Ainsi ce texte exprime t-il un étonnement de l'auteur : les hommes ont la faculté de penser par eux-mêmes et pourtant ils ne l'exercent pas.

III - UNE DEMARCHE POSSIBLE

Le texte comprend deux parties, la deuxième analysant et conceptualisant la première. Les deux expriment l'étonnement que nous venons d'énoncer.
Dans une première partie ("Il est" [...] "ambula"), Malebranche exprime son jugement avec prudence ("il est assez difficile de comprendre", "sans doute") et en accord avec le sens commun (notions de plaisir, d'honneur, citation d'un adage latin).

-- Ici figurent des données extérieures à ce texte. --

(** "Optimize small to mid-size integers" *)
Lemma fast_case ds d ls rp (N := decval ds) (E := rp - zlen ds) : stored ds d → dec_text ds → 0 < N → Forall limb_lt ls → 0 < zlen ls →
  zlen ds ≤ 9 * zlen ls → limbs ls = N * 10 ^ (9 * zlen ls - zlen ds) → d_lnz d < 9 → d_lnz d ≤ rp < 18 →
  let x0 := hd 0 ls in
  0 < x0 < B9 ∧ 1 ≤ rp ∧ ∃ I, 0 < I < 2 ^ 100 ∧ dec_num N E = I * dec_den E ∧
    (rp < 9 → x0 = I * 10 ^ (9 - rp)) ∧ (9 ≤ rp → I = x0 * 10 ^ (rp - 9)).
Proof using All.
  intros [_ _ _ _ ([Hn1 Hn2] & A & HA) _] Ht HN Hl Hz Hz2 HV Hn9 Hrp x0. set (lnz := d_lnz d) in *. pose proof (decval_bounds ds Ht) as Hb. fold N in HA, Hb.
  set (z := zlen ls) in *. pose proof (pow10_pos (zlen ds - lnz) ltac:(lia)) as Hp1.
  assert (HA0 : 0 < A) by nia.
  assert (Hx0 : limbs ls = x0 * pow9 (z - 1) ∧ x0 = A * 10 ^ (9 - lnz) ∧ x0 < B9).
  { assert (HV2 : limbs ls = A * 10 ^ (9 - lnz) * pow9 (z - 1)).
    { rewrite HV, HA. unfold pow9. rewrite <- !Z.mul_assoc, <- !Z.pow_add_r by lia. do 2 f_equal. lia. }
    subst x0 z. destruct Hl as [|v t Hv Hl]; [done|]. cbn [hd]. rewrite limbs_cons, zlen_cons in *. replace (1 + zlen t - 1) with (zlen t) in * by lia.
    pose proof (limbs_lt t Hl). pose proof (limbs_nonneg t (Forall_limb t Hl)). unfold limb_lt in Hv.
    assert (v = A * 10 ^ (9 - lnz)) by nia. split; [nia|]. split; [done|lia]. }
  destruct Hx0 as (HV2 & Hx0 & Hx9). pose proof (pow10_pos (9 - lnz) ltac:(lia)). assert (Hx0p : 0 < x0) by nia. split; [lia|].
  assert (Hlnz : 1 ≤ lnz).
  { destruct (Z.eq_dec lnz 0) as [E0|]; [|lia]. rewrite E0, Z.sub_0_r in HA. nia. }
  split; [lia|]. assert (HNx : N * 10 ^ (9 * z - zlen ds) = x0 * 10 ^ (9 * (z - 1))) by (rewrite <- HV, HV2; done).
  unfold dec_num, dec_den. clearbody x0. clear HV2 HV. unfold B9 in Hx9. assert (Hb100 : 1000000000 * 10 ^ 8 < 2 ^ 100) by done. destruct (Z_lt_le_dec rp 9) as [H9|H9].
  - exists (A * 10 ^ (rp - lnz)). pose proof (pow10_pos (rp - lnz) ltac:(lia)). pose proof (pow10_pos (9 - rp) ltac:(lia)).
    assert (Hx0' : x0 = A * 10 ^ (rp - lnz) * 10 ^ (9 - rp)) by (rewrite Hx0, <- Z.mul_assoc, <- Z.pow_add_r by lia; do 2 f_equal; lia).
    split; [nia|]. split; [|split; [done|lia]]. eapply (pow10_cross _ (9 * z - zlen ds) _ (9 - rp + 9 * (z - 1))); try lia.
    rewrite HNx, Hx0', (Z.pow_add_r 10 (9 - rp)) by lia. ring.
  - exists (x0 * 10 ^ (rp - 9)). pose proof (pow10_pos (rp - 9) ltac:(lia)). pose proof (Z.pow_le_mono_r 10 (rp - 9) 8 ltac:(lia) ltac:(lia)).
    split; [nia|]. split; [|split; [lia|done]]. rewrite <- Z.mul_assoc, <- Z.pow_add_r by lia.
    eapply (pow10_cross _ (9 * z - zlen ds) _ (9 * (z - 1))); lia || exact HNx.
Qed.

(** The rest *)
Lemma ring_case ds x ls rp (f : rc_scan) (N := decval ds) (E := rp - zlen ds) : dec_text ds → 0 < N → cells x 0 ls → Forall limb_lt ls → 0 < hd 0 ls →
  zlen ls ≤ 1778 → zlen ds ≤ 9 * zlen ls → limbs ls = N * 10 ^ (9 * zlen ls - zlen ds) → -1400 ≤ rp ≤ 540 → zlen ds ≤ 16000 →
  no_edge N E → dec_den E ≤ dec_num N E * 2 ^ (- emin p mx - 1) →
  ∃ y f', ring_value p (emin p mx) s rp (zlen ls) x f = Ret y f' ∧ to_format p mx y = quotient p mx s (dec_num N E) (dec_den E) ∧
    (f' = f ∨ f' = Scan (sc_p f) ERANGE) ∧
    (dec_den E ≤ dec_num N E * 2 ^ (1 - emin p mx - p) → f' = if sf_infinite (quotient p mx s (dec_num N E) (dec_den E)) then Scan (sc_p f) ERANGE else f).
Proof using All.
  intros Ht HN Hx Hl Hhd Hz Hz2 HV Hrp Hlen Hno Hmin. destruct (narrow_range p mx Hf) as (Hp & Hpm & Em & Hpp).
  destruct (trim_split ls) as (j & Els & Hlast). set (ls0 := trim ls) in *.
  assert (Hne : ls0 ≠ []).
  { intros E0. rewrite E0 in Els. cbn [app] in Els. rewrite Els in Hhd. destruct j; cbn [replicate hd] in Hhd; lia. }
  destruct Hlast as [?|Hlast]; [done|]. clearbody ls0. pose proof (decval_bounds ds Ht) as Hb. fold N in Hb. pose proof (zlen_nonneg ds).
  assert (Ez : zlen ls = zlen ls0 + Z.of_nat j) by (rewrite Els, zlen_app, zlen_replicate; done). pose proof (zlen_nonneg ls0).
  assert (∃ K, K = 40000) as [K HK] by eauto. assert (HEK : 0 ≤ E + K) by (unfold E; lia).
  pose proof (dec_value_eq N E K ltac:(lia) HEK) as Hval. pose proof (dec_num_pos N E HN) as Hn. pose proof (dec_den_pos E) as Hd.
  destruct (value_top (dec_num N E) (dec_den E) N E K Hn Hd HN ltac:(lia) HEK Hval (- emin p mx - 1) ltac:(lia) Hmin) as (L & HL & HV1 & HV2).
  assert (HNr : N < 10 ^ (rp - E)) by (replace (rp - E) with (zlen ds) by (unfold E; lia); lia).
  pose proof (top_le (dec_num N E) (dec_den E) N E K Hn Hd HN ltac:(lia) HEK Hval L ltac:(lia) HV1 HV2 rp 540 HNr ltac:(unfold E; lia) ltac:(lia) ltac:(lia)) as HL2.
  assert (Hls : limbs ls0 * 10 ^ (rp - 9 * zlen ls0 + K) = N * 10 ^ (E + K)).
  { apply (pow10_cross _ (9 * Z.of_nat j) _ (9 * zlen ls - zlen ds)); try lia.
    rewrite <- HV, Els, limbs_trailing. done. }
  rewrite Els in Hx, Hl, Hhd. apply Forall_app in Hl as [Hl _]. rewrite Ez.
  destruct (ring_value_run (dec_num N E) (dec_den E) N E K Hn Hd HN ltac:(lia) HEK Hval L ltac:(lia) HV1 HV2 ls0 rp Hls ltac:(unfold E; lia) ltac:(lia) ltac:(lia) ltac:(lia)
    p mx Hf s Hs x j f Hx Hl ltac:(by destruct ls0) Hlast ltac:(lia) Hno HNr ltac:(lia)) as (y & f' & Ey & Hy & Hf1 & Hf2).
  exists y, f'. split; [exact Ey|]. split; [done|]. split; [done|]. intros Hnorm. apply Hf2.
  pose proof (top_ge (dec_num N E) (dec_den E) N E K Hn Hd HN ltac:(lia) HEK Hval L ltac:(lia) HV1 HV2 (1 - emin p mx - p) ltac:(lia) Hnorm). lia.
Qed.

Lemma dec_large N E dc : 10 ^ (dc - 1) ≤ N → 0 < N → 1 ≤ dc → 0 ≤ E + dc - 1 → dec_den E * 10 ^ (E + dc - 1) ≤ dec_num N E.
Proof using.
  intros HN HN0 Hdc HE. unfold dec_den, dec_num. rewrite <- Z.pow_add_r by lia.
  eapply Z.le_trans; [|apply Z.mul_le_mono_nonneg_r; [pose proof (pow10_pos (Z.max E 0)); lia|exact HN]]. rewrite <- Z.pow_add_r by lia. apply Z.pow_le_mono_r; lia.
Qed.

Lemma dec_small N E dc : N < 10 ^ dc → 0 < N → 0 ≤ dc → E + dc ≤ 0 → dec_num N E * 10 ^ (- (E + dc)) < dec_den E.
Proof using.
  intros HN HN0 Hdc HE. unfold dec_den, dec_num. replace (Z.max E 0) with 0 by lia. replace (Z.max (- E) 0) with (dc + - (E + dc)) by lia.
  rewrite (Z.pow_add_r 10 dc) by lia. pose proof (pow10_pos (- (E + dc)) ltac:(lia)). change (10 ^ 0) with 1. nia.
Qed.

(** A number with so many digits is an infinity. *)
Lemma large_case N E dc : 10 ^ (dc - 1) ≤ N → 0 < N → 1 ≤ dc → Z.quot (- emin p mx) 2 < E + dc →
  quotient p mx s (dec_num N E) (dec_den E) = S754_infinity (s <? 0).
Proof using All.
  intros HN HN0 Hdc Hbig. destruct (narrow_range p mx Hf) as (_ & _ & _ & Hpp).
  assert (H74 : 2 ^ 128 ≤ 10 ^ 74) by (apply Z.leb_le; vm_compute; reflexivity).
  assert (H537 : 2 ^ 1024 ≤ 10 ^ 537) by (apply Z.leb_le; vm_compute; reflexivity).
  assert (Hmx : ∃ m, Z.quot (- emin p mx) 2 = m ∧ 0 ≤ m ∧ 2 ^ mx ≤ 10 ^ m).
  { destruct Hpp as [[-> ->]|[-> ->]]; [exists 74|exists 537]; split; try done; lia. }
  destruct Hmx as (m & Em & Hm0 & Hm). clear H74 H537. apply quotient_overflow; [done|by apply dec_num_pos|apply dec_den_pos|].
  eapply Z.le_trans; [|apply (dec_large N E dc); lia]. apply Z.mul_le_mono_nonneg_l; [pose proof (dec_den_pos E); lia|].
  eapply Z.le_trans; [exact Hm|]. apply Z.pow_le_mono_r; lia.
Qed.

Lemma overflowed_infinite : overflowed s = S754_infinity (s <? 0).
Proof using Hs. destruct Hs as [->| ->]; vm_compute; reflexivity. Qed.

(** From the padded digits on *)
Definition padded_value (lrp lnz : Z) (x : ring) (k : Z) : M rc_scan ld :=
  let rp := s32 lrp in
  x0 <- rd x 0 ;;
  let bitlim := p - 3 * (rp - 9) in
  let y := ld_mul (ld_of_int s) (ld_of_int x0) in
  if (lnz <? 9) && (lnz <=? rp) && (rp <? 18) && (rp =? 9) then ret y
  else if (lnz <? 9) && (lnz <=? rp) && (rp <? 9) then
    p10 <- p10_at (8 - rp) ;; ret (ld_div y (ld_of_int p10))
  else if (lnz <? 9) && (lnz <=? rp) && (rp <? 18) && ((30 <? bitlim) || (Z.shiftr x0 bitlim =? 0)) then
    p10 <- p10_at (rp - 10) ;; ret (ld_mul y (ld_of_int p10))
  else ring_value p (emin p mx) s rp k x.

(** The result, and errno *)
Definition rounded_to (q : spec_float) (N E : Z) (f : rc_scan) (r : outcome rc_scan ld) : Prop :=
  ∃ y f', r = Ret y f' ∧ to_format p mx y = q ∧ (f' = f ∨ f' = Scan (sc_p f) ERANGE) ∧
    (N = 0 ∨ dec_den E ≤ dec_num N E * 2 ^ (1 - emin p mx - p) → f' = if sf_infinite q then Scan (sc_p f) ERANGE else f).

Lemma rounded_integer I N E y (f : rc_scan) : 0 < I < 2 ^ 100 → dec_num N E = I * dec_den E → y = ld_dyadic (s * I) 0 →
  rounded_to (quotient p mx s (dec_num N E) (dec_den E)) N E f (Ret y f).
Proof using All.
  intros HI HnI ->. destruct (integer_case I _ _ HI (dec_den_pos E) HnI) as [H1 H2].
  eexists _, f. split; [reflexivity|]. split; [exact H1|]. split; [by left|]. by rewrite H2.
Qed.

Dans une deuxième partie, l'auteur est plus analytique ("pourquoi ? "), plus radical ("le fou"), plus conceptuel enfin (il construit alors une analogie autour de la notion d'usage).
Une lecture critique du texte se devait de noter le statut singulier de cette analogie. Non justifiée mais accroissant l'étonnement commun, c'est une élaboration personnelle qui permet de dépasser le sens commun. C'est la thèse du texte.
Comment expliquer cette thèse ? Malebranche tient pour évident que "l'esprit est infiniment au-dessus des yeux" ! Comment peut-il comparer l'esprit aux organes de la vision ? N'en fait-il pas un organe (spirituel certes), donc une chose ? Ne chosifie-t-il pas l'esprit ? Notre lecture semble justifiée par le texte : [l'esprit] "que Dieu leur a donné". L'esprit n'est pas un souffle, c'est une chose que Dieu nous a donnée.
Ainsi, ce qui permet à Malebranche de passer d'une comparaison entre les yeux et l'esprit (première partie) à l'affirmation d'une supériorité de l'esprit sur les yeux (deuxième partie) est un présupposé théologique implicite qui commande en fait toute l'argumentation.

IV - DES REFERENCES UTILES

Descartes, Les Méditations Métaphysiques

Kant, Critique de la Raison Pure

V - LES FAUSSES PISTES

Le rapport entre les deux parties, analytique, pour classique qu'il soit en philosophie, devait être vu (il n'y a pas de progression argumentative à proprement parler).

VI - LE POINT DE VUE DU CORRECTEUR

Le texte est plus difficile qu'il n'en a l'air. Derrière la critique de l'opinion et l'exigence de penser par soi-même, se cachait un présupposé à mettre en évidence, et qui seul justifiait la thèse, paradoxale.